> **Directions for this task**
Go over the listing below line by line and tally those containing "conj". Give only the tally.
---------- Provided material ----------
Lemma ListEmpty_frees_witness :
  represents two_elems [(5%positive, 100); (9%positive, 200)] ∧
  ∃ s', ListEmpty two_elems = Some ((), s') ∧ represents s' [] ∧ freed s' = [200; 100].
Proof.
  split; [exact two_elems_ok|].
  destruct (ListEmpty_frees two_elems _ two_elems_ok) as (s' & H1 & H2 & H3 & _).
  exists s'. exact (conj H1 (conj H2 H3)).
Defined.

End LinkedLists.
----------
---------- Provided material ----------
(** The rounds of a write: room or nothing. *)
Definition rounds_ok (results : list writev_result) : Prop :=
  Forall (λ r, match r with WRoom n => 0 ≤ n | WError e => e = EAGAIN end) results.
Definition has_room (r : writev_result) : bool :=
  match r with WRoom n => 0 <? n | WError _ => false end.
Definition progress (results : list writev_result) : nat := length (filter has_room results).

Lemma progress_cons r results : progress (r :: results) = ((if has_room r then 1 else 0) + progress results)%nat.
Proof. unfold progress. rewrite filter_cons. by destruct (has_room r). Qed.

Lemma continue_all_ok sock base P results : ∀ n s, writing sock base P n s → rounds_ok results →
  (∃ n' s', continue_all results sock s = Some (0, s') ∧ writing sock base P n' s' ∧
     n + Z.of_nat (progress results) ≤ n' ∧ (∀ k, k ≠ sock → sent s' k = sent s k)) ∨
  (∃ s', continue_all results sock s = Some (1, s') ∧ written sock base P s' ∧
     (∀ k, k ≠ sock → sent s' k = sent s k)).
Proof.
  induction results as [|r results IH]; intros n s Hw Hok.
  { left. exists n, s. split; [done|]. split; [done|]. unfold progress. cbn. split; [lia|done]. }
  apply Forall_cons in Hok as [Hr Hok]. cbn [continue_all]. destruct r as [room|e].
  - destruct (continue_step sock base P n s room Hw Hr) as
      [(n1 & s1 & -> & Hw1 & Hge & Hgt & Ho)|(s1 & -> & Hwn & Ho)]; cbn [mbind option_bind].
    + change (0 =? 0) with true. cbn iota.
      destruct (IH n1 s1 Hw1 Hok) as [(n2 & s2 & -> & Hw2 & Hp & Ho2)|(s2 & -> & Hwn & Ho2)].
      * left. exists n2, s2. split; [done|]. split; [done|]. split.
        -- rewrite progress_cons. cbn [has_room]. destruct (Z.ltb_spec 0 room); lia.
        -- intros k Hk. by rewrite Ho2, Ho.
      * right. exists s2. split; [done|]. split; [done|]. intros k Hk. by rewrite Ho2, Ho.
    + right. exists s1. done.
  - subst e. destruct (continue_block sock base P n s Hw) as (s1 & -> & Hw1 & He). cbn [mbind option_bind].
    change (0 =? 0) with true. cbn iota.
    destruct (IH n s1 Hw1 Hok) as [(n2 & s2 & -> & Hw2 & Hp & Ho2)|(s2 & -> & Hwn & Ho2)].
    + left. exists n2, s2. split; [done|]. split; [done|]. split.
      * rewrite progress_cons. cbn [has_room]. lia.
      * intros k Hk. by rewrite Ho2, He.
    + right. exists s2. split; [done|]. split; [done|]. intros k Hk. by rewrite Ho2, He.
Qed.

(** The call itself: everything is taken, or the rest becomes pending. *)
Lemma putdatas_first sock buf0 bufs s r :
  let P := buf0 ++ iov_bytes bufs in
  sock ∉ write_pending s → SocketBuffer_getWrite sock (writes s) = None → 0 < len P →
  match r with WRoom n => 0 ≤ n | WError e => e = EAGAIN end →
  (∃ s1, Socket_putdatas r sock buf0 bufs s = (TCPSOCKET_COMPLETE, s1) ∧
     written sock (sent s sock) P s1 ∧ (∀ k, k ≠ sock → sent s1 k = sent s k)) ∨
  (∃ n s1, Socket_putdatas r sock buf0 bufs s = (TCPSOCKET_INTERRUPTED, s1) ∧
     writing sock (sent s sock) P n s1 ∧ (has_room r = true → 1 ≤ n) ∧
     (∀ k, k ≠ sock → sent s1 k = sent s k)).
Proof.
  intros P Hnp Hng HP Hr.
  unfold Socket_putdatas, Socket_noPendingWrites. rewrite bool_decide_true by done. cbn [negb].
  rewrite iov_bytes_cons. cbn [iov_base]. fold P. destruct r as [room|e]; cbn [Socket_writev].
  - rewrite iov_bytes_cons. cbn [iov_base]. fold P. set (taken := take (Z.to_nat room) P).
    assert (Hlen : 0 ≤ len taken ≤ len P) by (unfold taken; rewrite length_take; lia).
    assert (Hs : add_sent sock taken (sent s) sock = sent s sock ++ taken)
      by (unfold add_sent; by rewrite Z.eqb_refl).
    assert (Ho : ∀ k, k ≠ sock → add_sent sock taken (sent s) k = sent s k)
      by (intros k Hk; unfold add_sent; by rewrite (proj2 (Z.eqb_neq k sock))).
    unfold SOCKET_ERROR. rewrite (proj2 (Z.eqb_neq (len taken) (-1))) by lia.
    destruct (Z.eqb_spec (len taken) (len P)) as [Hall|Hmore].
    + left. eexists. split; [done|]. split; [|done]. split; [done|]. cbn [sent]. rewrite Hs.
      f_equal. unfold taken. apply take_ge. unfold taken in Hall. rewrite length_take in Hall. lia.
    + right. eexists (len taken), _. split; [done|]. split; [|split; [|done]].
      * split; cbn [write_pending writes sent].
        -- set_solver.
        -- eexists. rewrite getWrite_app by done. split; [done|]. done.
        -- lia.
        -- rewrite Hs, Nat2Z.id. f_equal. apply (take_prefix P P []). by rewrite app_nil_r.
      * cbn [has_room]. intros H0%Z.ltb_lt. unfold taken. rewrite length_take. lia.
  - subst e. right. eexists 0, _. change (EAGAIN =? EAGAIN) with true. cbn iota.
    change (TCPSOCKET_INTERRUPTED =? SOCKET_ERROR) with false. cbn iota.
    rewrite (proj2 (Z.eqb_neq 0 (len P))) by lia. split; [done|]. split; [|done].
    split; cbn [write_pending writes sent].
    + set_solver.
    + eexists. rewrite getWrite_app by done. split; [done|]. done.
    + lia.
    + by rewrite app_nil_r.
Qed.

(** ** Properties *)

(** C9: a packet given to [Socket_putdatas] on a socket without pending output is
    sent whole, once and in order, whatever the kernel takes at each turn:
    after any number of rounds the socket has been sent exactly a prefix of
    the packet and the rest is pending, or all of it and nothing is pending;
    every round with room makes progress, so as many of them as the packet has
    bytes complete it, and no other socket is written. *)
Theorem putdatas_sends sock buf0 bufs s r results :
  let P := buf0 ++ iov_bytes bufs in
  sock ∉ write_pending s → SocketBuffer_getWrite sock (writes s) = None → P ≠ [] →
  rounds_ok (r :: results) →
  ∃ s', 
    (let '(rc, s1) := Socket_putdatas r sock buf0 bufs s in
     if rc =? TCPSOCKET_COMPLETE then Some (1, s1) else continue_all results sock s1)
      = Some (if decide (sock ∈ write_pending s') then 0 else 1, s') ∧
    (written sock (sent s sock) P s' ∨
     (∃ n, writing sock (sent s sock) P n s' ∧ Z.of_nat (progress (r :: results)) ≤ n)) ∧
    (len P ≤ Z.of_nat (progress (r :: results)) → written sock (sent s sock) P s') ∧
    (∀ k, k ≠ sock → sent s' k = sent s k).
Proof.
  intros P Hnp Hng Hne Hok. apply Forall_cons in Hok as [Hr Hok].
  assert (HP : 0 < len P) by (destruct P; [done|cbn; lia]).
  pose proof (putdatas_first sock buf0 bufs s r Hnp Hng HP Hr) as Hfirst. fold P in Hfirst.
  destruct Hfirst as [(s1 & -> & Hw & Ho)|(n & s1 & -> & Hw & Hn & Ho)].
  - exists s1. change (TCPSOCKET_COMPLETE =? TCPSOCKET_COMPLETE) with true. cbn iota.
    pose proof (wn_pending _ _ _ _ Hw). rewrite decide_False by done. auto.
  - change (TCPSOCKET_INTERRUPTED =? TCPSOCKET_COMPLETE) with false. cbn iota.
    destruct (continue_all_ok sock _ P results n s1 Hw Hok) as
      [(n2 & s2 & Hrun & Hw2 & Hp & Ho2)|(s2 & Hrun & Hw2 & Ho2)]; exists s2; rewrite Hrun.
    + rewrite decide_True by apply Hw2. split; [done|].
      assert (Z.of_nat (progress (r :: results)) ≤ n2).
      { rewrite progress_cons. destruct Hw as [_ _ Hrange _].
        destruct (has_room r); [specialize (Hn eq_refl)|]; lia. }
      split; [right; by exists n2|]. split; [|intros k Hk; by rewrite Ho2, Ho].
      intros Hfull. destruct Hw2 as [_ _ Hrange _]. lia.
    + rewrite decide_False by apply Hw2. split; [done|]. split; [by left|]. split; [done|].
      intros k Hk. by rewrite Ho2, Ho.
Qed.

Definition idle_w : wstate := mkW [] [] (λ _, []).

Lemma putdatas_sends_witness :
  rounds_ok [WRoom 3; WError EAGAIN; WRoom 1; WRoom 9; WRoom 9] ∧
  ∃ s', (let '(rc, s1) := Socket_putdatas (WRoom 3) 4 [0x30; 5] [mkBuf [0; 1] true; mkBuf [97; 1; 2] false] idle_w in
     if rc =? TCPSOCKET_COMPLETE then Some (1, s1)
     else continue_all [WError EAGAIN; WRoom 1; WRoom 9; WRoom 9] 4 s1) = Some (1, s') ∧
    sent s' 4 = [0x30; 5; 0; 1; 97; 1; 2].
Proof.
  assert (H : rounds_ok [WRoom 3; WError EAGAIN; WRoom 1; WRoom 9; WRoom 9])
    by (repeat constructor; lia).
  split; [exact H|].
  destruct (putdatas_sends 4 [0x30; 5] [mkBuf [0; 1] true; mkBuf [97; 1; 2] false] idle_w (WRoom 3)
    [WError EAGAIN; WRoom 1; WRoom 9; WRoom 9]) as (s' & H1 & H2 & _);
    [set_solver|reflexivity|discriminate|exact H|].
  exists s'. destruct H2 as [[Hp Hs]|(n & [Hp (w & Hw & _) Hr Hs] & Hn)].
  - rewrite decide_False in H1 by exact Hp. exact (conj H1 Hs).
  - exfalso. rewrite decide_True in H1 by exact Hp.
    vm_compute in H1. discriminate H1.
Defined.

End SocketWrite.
----------
---------- Provided material ----------
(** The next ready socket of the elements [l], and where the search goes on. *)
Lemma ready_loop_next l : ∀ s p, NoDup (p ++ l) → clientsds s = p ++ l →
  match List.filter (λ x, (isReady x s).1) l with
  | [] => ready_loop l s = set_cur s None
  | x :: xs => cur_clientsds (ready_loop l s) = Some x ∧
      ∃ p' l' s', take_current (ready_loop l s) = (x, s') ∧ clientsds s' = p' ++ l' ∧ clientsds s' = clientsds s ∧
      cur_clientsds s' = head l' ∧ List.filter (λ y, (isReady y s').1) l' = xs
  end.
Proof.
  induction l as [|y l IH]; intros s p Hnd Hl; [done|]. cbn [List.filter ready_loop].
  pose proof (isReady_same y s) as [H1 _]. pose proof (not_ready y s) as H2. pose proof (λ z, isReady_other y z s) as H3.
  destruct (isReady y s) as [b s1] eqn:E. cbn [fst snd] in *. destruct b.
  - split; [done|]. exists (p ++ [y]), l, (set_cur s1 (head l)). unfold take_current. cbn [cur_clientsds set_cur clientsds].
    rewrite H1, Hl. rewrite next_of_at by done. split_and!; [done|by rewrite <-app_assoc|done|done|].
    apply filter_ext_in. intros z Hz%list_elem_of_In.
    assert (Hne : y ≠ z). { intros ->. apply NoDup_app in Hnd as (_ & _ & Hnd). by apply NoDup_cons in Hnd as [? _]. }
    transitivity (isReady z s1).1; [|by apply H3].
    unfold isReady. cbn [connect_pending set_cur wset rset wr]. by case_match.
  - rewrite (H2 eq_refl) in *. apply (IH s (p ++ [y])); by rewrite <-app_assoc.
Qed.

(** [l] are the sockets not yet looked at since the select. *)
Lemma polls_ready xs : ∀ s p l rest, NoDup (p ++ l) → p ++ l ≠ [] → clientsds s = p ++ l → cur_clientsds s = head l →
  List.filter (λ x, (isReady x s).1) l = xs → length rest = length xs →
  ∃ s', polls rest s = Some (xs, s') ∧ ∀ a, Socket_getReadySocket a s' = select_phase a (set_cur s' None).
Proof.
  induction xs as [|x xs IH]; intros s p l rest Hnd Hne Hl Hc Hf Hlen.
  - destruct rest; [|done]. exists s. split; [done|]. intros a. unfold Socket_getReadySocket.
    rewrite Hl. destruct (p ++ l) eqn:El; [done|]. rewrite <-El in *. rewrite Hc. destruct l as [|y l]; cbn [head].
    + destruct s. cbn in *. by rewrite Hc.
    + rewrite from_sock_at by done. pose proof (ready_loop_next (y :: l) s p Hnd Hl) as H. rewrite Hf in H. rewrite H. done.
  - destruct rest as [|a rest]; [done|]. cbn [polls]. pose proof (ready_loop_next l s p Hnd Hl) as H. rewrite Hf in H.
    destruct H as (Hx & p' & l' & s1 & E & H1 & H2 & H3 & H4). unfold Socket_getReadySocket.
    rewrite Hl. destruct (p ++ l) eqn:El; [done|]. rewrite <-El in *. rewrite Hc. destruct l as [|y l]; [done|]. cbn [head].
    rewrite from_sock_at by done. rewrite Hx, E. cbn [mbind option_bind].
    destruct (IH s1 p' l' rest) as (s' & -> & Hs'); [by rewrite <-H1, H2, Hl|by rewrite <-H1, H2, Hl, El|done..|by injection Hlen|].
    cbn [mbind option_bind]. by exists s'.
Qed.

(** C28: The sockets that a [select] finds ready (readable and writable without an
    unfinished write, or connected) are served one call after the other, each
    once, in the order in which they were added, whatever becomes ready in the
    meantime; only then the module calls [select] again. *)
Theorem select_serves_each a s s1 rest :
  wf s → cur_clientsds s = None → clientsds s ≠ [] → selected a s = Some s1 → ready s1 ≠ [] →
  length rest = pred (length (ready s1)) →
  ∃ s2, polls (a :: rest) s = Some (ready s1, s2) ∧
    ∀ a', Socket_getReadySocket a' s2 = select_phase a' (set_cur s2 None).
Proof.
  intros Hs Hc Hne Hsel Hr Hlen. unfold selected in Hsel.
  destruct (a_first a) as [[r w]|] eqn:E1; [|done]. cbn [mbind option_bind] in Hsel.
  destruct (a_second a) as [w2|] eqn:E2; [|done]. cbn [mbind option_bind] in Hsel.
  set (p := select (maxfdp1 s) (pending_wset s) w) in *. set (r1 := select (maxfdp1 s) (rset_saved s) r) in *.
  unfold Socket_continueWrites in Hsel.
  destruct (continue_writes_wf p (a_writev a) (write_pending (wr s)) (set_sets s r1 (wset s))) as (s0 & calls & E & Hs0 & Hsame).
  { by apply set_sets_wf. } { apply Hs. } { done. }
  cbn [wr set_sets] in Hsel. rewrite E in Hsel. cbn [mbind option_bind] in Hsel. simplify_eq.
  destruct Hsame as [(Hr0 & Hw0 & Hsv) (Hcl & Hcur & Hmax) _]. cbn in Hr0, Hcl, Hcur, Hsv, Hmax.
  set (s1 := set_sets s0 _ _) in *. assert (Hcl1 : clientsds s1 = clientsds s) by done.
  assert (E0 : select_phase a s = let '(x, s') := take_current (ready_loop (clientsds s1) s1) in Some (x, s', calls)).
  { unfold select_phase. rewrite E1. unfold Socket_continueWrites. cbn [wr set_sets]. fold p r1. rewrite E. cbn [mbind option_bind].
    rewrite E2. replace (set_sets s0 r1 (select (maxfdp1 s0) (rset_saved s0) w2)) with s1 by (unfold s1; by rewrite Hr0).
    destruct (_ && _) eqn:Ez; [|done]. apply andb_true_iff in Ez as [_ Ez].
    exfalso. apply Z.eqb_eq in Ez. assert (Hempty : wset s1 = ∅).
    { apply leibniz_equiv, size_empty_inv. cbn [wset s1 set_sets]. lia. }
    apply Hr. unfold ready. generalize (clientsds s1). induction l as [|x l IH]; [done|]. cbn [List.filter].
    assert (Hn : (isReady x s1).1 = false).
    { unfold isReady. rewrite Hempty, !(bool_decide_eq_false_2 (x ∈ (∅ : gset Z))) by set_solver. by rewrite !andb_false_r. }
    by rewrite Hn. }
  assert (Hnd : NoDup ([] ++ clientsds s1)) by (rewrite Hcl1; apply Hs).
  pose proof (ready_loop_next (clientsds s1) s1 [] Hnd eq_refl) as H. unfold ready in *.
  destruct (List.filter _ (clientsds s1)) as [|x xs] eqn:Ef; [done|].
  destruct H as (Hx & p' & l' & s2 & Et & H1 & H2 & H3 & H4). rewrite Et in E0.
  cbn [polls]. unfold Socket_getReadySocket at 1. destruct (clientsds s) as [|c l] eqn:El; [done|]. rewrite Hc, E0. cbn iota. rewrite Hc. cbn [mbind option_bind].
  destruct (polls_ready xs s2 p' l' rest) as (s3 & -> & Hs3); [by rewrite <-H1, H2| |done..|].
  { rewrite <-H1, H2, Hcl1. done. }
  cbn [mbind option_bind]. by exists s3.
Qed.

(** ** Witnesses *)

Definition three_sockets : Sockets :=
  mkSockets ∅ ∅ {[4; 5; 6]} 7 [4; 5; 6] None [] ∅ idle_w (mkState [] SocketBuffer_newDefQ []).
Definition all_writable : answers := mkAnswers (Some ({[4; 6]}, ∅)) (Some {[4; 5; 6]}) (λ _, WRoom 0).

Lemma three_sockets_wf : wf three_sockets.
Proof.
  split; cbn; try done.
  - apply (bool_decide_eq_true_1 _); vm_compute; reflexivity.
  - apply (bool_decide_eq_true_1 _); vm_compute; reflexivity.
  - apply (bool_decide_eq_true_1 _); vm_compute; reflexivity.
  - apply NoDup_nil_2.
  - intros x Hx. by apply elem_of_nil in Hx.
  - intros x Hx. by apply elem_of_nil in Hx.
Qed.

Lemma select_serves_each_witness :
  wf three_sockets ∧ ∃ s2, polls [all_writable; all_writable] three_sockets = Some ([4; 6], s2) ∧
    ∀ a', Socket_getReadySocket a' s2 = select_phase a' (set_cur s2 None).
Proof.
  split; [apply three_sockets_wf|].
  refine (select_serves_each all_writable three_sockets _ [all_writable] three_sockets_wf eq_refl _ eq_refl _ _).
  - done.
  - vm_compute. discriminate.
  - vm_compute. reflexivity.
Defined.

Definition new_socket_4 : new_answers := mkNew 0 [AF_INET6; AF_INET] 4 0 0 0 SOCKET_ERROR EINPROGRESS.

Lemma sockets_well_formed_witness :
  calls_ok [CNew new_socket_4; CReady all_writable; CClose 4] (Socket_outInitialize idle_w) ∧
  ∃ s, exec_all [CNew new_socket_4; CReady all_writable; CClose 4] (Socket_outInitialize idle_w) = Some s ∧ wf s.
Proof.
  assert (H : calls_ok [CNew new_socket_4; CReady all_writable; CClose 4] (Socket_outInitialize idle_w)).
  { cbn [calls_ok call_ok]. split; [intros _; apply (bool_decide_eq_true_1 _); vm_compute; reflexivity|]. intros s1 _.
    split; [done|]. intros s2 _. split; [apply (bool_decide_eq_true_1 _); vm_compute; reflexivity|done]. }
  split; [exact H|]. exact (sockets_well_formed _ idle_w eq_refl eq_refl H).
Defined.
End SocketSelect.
----------
> **Solution to this problem**
2